Recorded information START

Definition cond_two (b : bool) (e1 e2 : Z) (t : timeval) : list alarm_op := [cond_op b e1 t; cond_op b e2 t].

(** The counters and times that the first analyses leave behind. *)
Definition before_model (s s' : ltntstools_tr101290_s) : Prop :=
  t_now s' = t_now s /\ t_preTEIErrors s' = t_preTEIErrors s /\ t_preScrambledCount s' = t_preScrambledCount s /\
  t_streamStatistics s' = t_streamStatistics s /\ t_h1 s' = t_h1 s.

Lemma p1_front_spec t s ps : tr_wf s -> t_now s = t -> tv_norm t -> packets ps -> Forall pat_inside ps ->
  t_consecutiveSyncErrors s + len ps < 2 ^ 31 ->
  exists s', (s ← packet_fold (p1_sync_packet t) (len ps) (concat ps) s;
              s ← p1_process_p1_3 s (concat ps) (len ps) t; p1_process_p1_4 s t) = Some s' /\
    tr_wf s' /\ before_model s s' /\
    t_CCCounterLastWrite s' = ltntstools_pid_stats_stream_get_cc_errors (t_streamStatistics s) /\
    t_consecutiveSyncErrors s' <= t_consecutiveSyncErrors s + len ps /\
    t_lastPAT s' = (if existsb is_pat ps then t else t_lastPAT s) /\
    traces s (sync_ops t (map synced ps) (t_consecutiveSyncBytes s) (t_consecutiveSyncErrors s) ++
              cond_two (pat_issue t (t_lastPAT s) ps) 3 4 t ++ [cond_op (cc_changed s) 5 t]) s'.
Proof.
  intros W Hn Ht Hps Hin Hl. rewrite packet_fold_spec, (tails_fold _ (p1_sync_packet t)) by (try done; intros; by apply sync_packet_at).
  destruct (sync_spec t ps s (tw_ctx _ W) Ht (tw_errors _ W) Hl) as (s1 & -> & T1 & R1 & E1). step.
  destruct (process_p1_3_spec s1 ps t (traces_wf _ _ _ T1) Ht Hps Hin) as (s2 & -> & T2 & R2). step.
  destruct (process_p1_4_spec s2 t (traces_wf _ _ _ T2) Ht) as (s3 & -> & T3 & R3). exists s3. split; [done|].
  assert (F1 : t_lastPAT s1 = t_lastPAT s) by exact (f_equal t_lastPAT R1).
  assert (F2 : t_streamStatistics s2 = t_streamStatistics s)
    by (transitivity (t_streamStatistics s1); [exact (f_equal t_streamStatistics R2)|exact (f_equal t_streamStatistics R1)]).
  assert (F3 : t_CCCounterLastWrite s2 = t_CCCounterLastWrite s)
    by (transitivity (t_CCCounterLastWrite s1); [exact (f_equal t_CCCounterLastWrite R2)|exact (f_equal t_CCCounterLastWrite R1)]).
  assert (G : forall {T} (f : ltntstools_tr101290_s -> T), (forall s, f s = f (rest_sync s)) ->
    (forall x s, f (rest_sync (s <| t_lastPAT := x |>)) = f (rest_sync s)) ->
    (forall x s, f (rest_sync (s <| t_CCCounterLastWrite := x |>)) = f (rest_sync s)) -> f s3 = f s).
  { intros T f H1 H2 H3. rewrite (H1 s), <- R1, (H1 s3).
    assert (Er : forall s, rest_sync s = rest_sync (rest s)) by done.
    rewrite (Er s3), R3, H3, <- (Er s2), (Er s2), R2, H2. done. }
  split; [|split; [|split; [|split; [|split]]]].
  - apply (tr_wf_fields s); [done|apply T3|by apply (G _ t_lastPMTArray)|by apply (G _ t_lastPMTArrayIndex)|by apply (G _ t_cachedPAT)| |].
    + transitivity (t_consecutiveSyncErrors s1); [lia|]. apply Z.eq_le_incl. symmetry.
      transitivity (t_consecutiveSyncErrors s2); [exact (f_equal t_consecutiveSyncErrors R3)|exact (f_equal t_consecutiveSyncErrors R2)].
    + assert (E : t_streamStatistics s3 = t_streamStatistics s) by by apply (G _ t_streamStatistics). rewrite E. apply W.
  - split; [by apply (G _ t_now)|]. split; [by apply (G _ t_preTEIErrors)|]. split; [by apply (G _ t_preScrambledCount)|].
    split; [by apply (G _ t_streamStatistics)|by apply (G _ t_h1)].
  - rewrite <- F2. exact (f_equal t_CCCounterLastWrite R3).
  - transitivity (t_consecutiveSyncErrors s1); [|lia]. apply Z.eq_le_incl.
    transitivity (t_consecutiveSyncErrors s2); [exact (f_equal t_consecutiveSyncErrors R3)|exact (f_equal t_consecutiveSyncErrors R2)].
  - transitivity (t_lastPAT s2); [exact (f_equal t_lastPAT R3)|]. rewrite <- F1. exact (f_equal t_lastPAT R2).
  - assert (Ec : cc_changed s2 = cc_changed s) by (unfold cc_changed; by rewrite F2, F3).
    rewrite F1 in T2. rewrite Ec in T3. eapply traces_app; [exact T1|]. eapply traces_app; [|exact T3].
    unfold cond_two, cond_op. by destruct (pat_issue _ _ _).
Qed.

Recorded information END

What you are asked to do :: In the entries above, find every line holding the word "assert" and copy it out.

Expected output ::
  assert (F1 : t_lastPAT s1 = t_lastPAT s) by exact (f_equal t_lastPAT R1).
  assert (F2 : t_streamStatistics s2 = t_streamStatistics s)
  assert (F3 : t_CCCounterLastWrite s2 = t_CCCounterLastWrite s)
  assert (G : forall {T} (f : ltntstools_tr101290_s -> T), (forall s, f s = f (rest_sync s)) ->
    assert (Er : forall s, rest_sync s = rest_sync (rest s)) by done.
    + assert (E : t_streamStatistics s3 = t_streamStatistics s) by by apply (G _ t_streamStatistics). rewrite E. apply W.
  - assert (Ec : cc_changed s2 = cc_changed s) by (unfold cc_changed; by rewrite F2, F3).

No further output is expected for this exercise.